Background Breast cancer (BRCA) pathogenesis involves somatic mutations in key oncogenes and tumor suppressor genes, but the full spectrum of driver mutations and their functional impact remains incompletely understood. This study aimed to identify novel BRCA-specific driver mutations and elucidate their role in tumor progression. Methods We performed integrative analysis of The Cancer Genome Atlas (TCGA) datasets to identify recurrent mutations in BRCA. Statistical analyses included mutation frequency assessment, mutual exclusivity testing, and survival correlation. Functional validation was conducted using xenograft models to evaluate tumor proliferation and metastasis. Results We identified MAP3K1 and MAP2K4 as novel BRCA-specific driver genes, mutated in 8.77% and 4.02% of cases, respectively. These mutations showed strict mutual exclusivity with TP53 alterations, indicating functional redundancy within a shared pathway.
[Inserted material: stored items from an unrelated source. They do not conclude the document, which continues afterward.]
(* ------------------------------------------------------------------ *)
(** ** The scraper tool of [src/cli.js]                                *)
(* ------------------------------------------------------------------ *)

(** The second implementation of the archiving run, the tool built by
    [createWebScraperTool] with its helper functions. Its locals [page],
    [context] and [browser] are the [browser] flag of the state; of its
    console output the [console.error] lines are kept. *)

(** [result.statistics]. *)
Record Statistics := mkStatistics {
  totalAssets : Z;
  downloadedAssets : Z;
  failedAssets : Z;
  processingTime : Z
}.

(** What [execute] returns: the object built in its [catch] block has no
    [scrapedData], [screenshots] and [assetMapping]. *)
Record ToolResult := mkToolResult {
  t_success : bool;
  t_url : string;
  t_accessible : bool;
  t_scrapingAllowed : bool;
  t_outputDir : string;
  t_scrapedData : option ScrapedData;
  t_screenshots : option Screenshots;
  t_assetMapping : option (JsObject string);
  t_statistics : Statistics;
  t_message : string
}.

Module WebScraperTool.
Section WebScraperTool.
Variable env : Env.

Definition createDirectories (outputDir : string) : M unit :=
  let dirs :=
    [ outputDir;
      Path.join [outputDir; "assets"];
      Path.join [outputDir; "assets"; "images"];
      Path.join [outputDir; "assets"; "stylesheets"];
      Path.join [outputDir; "assets"; "scripts"];
      Path.join [outputDir; "assets"; "fonts"];
      Path.join [outputDir; "screenshots"] ] in
  for_of dirs (FileManager.mkdir env).

Definition takePageScreenshots (outputDir : string)
    (desktopViewport mobileViewport : Viewport) (hostname : string)
  : M Screenshots :=
  let screenshots := mkScreenshots None None in
  let screenshotDir := Path.join [outputDir; "screenshots"] in
  try_steps screenshots
    [ (fun screenshots =>
         (* Desktop screenshot *)
         callThrowing env (EvSetViewport desktopViewport)
                      (setViewportSize env desktopViewport) ;;
         call env (EvWait 2000) ;;
         now <- Date_now ;;
         let desktopPath :=
           Path.join [screenshotDir;
                      hostname ++ "_desktop_" ++ Js.toString now ++ ".png"] in
         ScreenshotManager.pageScreenshot env desktopPath ;;
         ret (mkScreenshots (Some desktopPath) (mobile screenshots)));
      (fun screenshots =>
         (* Mobile screenshot *)
         callThrowing env (EvSetViewport mobileViewport)
                      (setViewportSize env mobileViewport) ;;
         call env (EvWait 2000) ;;
         now <- Date_now ;;
         let mobilePath :=
           Path.join [screenshotDir;
                      hostname ++ "_mobile_" ++ Js.toString now ++ ".png"] in
         ScreenshotManager.pageScreenshot env mobilePath ;;
         ret (mkScreenshots (desktop screenshots) (Some mobilePath))) ]
    (fun msg => log error ("Screenshot error: " ++ msg)).

Definition getDefaultExtension (assetType : AssetType) : string :=
  let extensions :=
    match assetType with
    | images => ".jpg"
    | stylesheets => ".css"
    | scripts => ".js"
    | fonts => ".woff2"
    end in
  Js.or_else extensions ".bin".

(** The body of [generateAssetFilename] once [Date.now()] has been
    read. *)
Definition assetFilenameAt (now : Z) (pathname : string) (assetType : AssetType)
  : string :=
  let ext := Js.or_else (Path.extname pathname) (getDefaultExtension assetType) in
  let basename := Js.or_else (Path.basename pathname ext) "asset" in
  (* Clean filename *)
  let basename := RegExp.replace AssetNamer.unsafeChar "_" basename in
  let hash := Js.substring0 8 (MD5.hex (pathname ++ Js.toString now)) in
  basename ++ "_" ++ hash ++ ext.
Definition total_fields (bookmaker : bookmaker) (row : pydict) : pydict :=
  match _find_market bookmaker "totals" with
  | Some totals =>
      let over := _find_outcome totals "Over" in
      let under := _find_outcome totals "Under" in
      let row :=
        match over with
        | Some over =>
            dict_set "over_odds" (oc_price over)
              (dict_set "total_line" (oc_point over) row)
        | None => row
        end in
      match under with
      | Some under =>
          dict_set "under_odds" (oc_price under)
            (dict_setdefault "total_line" (oc_point under) row)
      | None => row
      end
  | None => row
  end.

(** The row dict as first created, before the market blocks. *)
Definition base_row (event : event) (home_full away_full : string) : pydict :=
  dict_set "odds_source" (Some (SStr "odds_api"))
    (dict_set "commence_time" (SStr <$> ev_commence_time event)
      (dict_set "away_team" (_normalize_team (Some (SStr away_full)))
        (dict_set "home_team" (_normalize_team (Some (SStr home_full)))
          dict_empty))).

(** The body of the loop of [_odds_json_to_frame] for one event: [None]
    when the event is skipped (a team is missing, or no bookmaker is
    selected, or the selected bookmaker is the empty object: lines 159-164),
    the row dict otherwise. *)
Definition event_row (event : event) (bookmaker_preference : option string)
    : option pydict :=
  let home_full := ev_home_team event in
  let teams := ev_teams event in
  let away_full := find (λ t, bool_decide (Some t ≠ home_full)) teams in
  if negb (truthy home_full) || negb (truthy away_full) then None else
  match home_full, away_full,
        _select_bookmaker (ev_bookmakers event) bookmaker_preference with
  | Some home_full, Some away_full, Some bookmaker =>
      if negb (bookmaker_truthy bookmaker) then None else
      let row := base_row event home_full away_full in
      Some (total_fields bookmaker
             (spread_fields bookmaker home_full away_full
               (moneyline_fields bookmaker home_full away_full row)))
  | _, _, _ => None
  end.

Definition _odds_json_to_frame (events : list event) (bookmaker_preference : option string)
    : DataFrame :=
  let rows := omap (λ event, event_row event bookmaker_preference) events in
  match rows with
  | [] => pd.empty_frame ["home_team"; "away_team"]
  | _ => pd.from_dicts rows
  end.
(** Identifiers in a history written by the route alone: from 1 up,
    strictly increasing. *)
Definition ids_increasing (sales : list Sale.t) : Prop :=
  StronglySorted Z.lt (Sale.id <$> sales) ∧ Forall (λ i, 1 ≤ i) (Sale.id <$> sales).

(** The order in which [Object.entries] lists two property names, as far as
    the names decide it: array indices ascending, and before any other
    name. *)
Definition entries_order (a b : Z) : Prop :=
  match is_array_index a, is_array_index b with
  | true, true => a < b
  | true, false => True
  | false, true => False
  | false, false => True
  end.

(** The line items that the two nested [forEach] visit, in order. *)
Definition all_items (sales : list Sale.t) : list SaleItem.t :=
  concat (Sale.items <$> sales).

(** The line items of one product id. *)
Definition lines_of (id : Z) (items : list SaleItem.t) : list SaleItem.t :=
  filter (λ item, SaleItem.productId item = id) items.

(** What the lines of one product id add up to: the name on the first line,
    the sum of the quantities, the totals added from the first line on. *)
Definition accumulated (id : Z) (items : list SaleItem.t) : option ProductSales.t :=
  match lines_of id items with
  | [] => None
  | first :: more =>
      Some (ProductSales.mk (SaleItem.productName first)
              (foldr Z.add 0 (SaleItem.quantity <$> first :: more))
              (fold_left (λ total item, (total + SaleItem.total item)%float) more
                 (SaleItem.total first)))
  end.

(** The order of [topProducts]: more units first; among products with the
    same units, the order of [Object.entries]. *)
Definition ranks_before (a b : TopProduct.t) : Prop :=
  TopProduct.quantity b < TopProduct.quantity a
  ∨ (TopProduct.quantity a = TopProduct.quantity b
     ∧ entries_order (TopProduct.productId a) (TopProduct.productId b)).

(** Both bounds and the date of the sale are valid dates, and the date of the
    sale is between the bounds, ends included. *)
Definition in_bounds (startDate endDate createdAt : option Z) : Prop :=
  match startDate, createdAt, endDate with
  | Some lo, Some t, Some hi => lo ≤ t ∧ t ≤ hi
  | _, _, _ => False
  end.

#[global] Instance in_bounds_dec startDate endDate createdAt :
  Decision (in_bounds startDate endDate createdAt).
Proof. destruct startDate, endDate, createdAt; simpl; apply _. Defined.

(** The sum of a list of doubles, added from the left starting at 0, the way
    [reduce] does. *)
Definition sum_from_left (xs : list float) : float :=
  fold_left PrimFloat.add xs 0%float.

(** The product of a line item is still on file. *)
Definition resolves (products : list Product.t) (item : SaleItem.t) : Prop :=
  is_Some (Array_find (λ p, Product.id p = SaleItem.productId item) products).

(** A sale without the line items whose product is gone. *)
Definition without_dangling (products : list Product.t) (sale : Sale.t) : Sale.t :=
  Sale.mk (Sale.id sale) (filter (resolves products) (Sale.items sale))
    (Sale.subtotal sale) (Sale.discount sale) (Sale.tax sale) (Sale.total sale)
    (Sale.paymentMethod sale) (Sale.customerName sale) (Sale.cashierId sale)
    (Sale.cashierName sale) (Sale.createdAt sale).

(** ** Scenarios *)

(** A catalog of one product, priced 10.00. *)
Definition product1 (stock : Z) : Product.t :=
  Product.mk 1 "Widget" "W001" 1 10%float stock 0 "" "2024-01-01T00:00:00.000Z".

Definition disk1 (stock : Z) : Disk := mkDisk [product1 stock] [] [].

Definition cashier : User.t := User.mk 2 "cashier" "CASHIER".

Definition cart_request (items : list CartLine.t) : SaleRequest.t :=
  SaleRequest.mk items "cash" None None None.
(** * ShapleyExplainer (src/shapley_explainer.py): a shallow embedding

    The class computes Shapley values of a black-box model against a
    background dataset.  This development embeds its five methods and the
    pieces of Python, itertools, math and NumPy they call, and states the
    properties of the specification over that embedding.

    Conventions of the embedding.
    - A Python [int] is a [Z].
    - A Python or NumPy float is the exact rational it denotes ([Qc], a
      fraction in lowest terms), or [NaN].  Rounding, overflow and infinities
      of binary64 are outside the model; so is the range of int64.
    - A two-dimensional [ndarray] is the list of its rows together with its
      dtype (int64 or float64).  Arrays are objects: they live in a store
      and are passed by location, so that copying and in-place assignment
      are what they are in NumPy.
    - An exception is a value of [exn]; a computation that touches the store
      has type [Py A] and hands back the store also when it raises. *)

From Stdlib Require Import ZArith QArith Qcanon Factorial Lia.
From stdpp Require Import base tactics option numbers list list_numbers.

Local Open Scope Z_scope.

(** ** Exceptions and results *)

Inductive exn : Type :=
| IndexError          (* subscript out of range *)
| ValueError          (* math.factorial of a negative; NaN stored as an int *)
| ZeroDivisionError   (* int / 0 *)
| DanglingReference.  (* a location outside the store; no Python program
                         reaches it *)

Inductive result (A : Type) : Type :=
| Ok (a : A)
| Raise (e : exn).
Arguments Ok {A} a.
Arguments Raise {A} e.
Mechanistically, MAP3K1/MAP2K4 frameshift mutations inactivated the JNK2-p53-FOSL1 axis, relieving p53-mediated suppression of the pro-metastatic factor FRA1. While TP53 mutation rates (36.4%) appeared discordantly low given BRCA aggressiveness, inclusion of MAP3K1/MAP2K4 mutations (16.6%) revealed a compensatory inactivation rate of 53.01%, aligning BRCA with other high-malignancy cancers. Functional studies demonstrated that dominant-negative MAP2K4 (MKK4DN) promoted tumor proliferation and metastasis by suppressing JNK2-mediated p53 phosphorylation and upregulating FRA1. Clinically, patients with MAP3K1/MAP2K4 frameshift mutations exhibited significantly worse overall survival. Conclusions Our findings establish MAP3K1-MAP2K4-JNK2-p53-FOSL1 as a critical tumor-suppressive axis in BRCA, where MAP3K1/MAP2K4 mutations functionally compensate for TP53 loss to drive malignancy. This study expands the genomic framework of BRCA pathogenesis and identifies potential therapeutic targets for TP53-mutant breast cancers.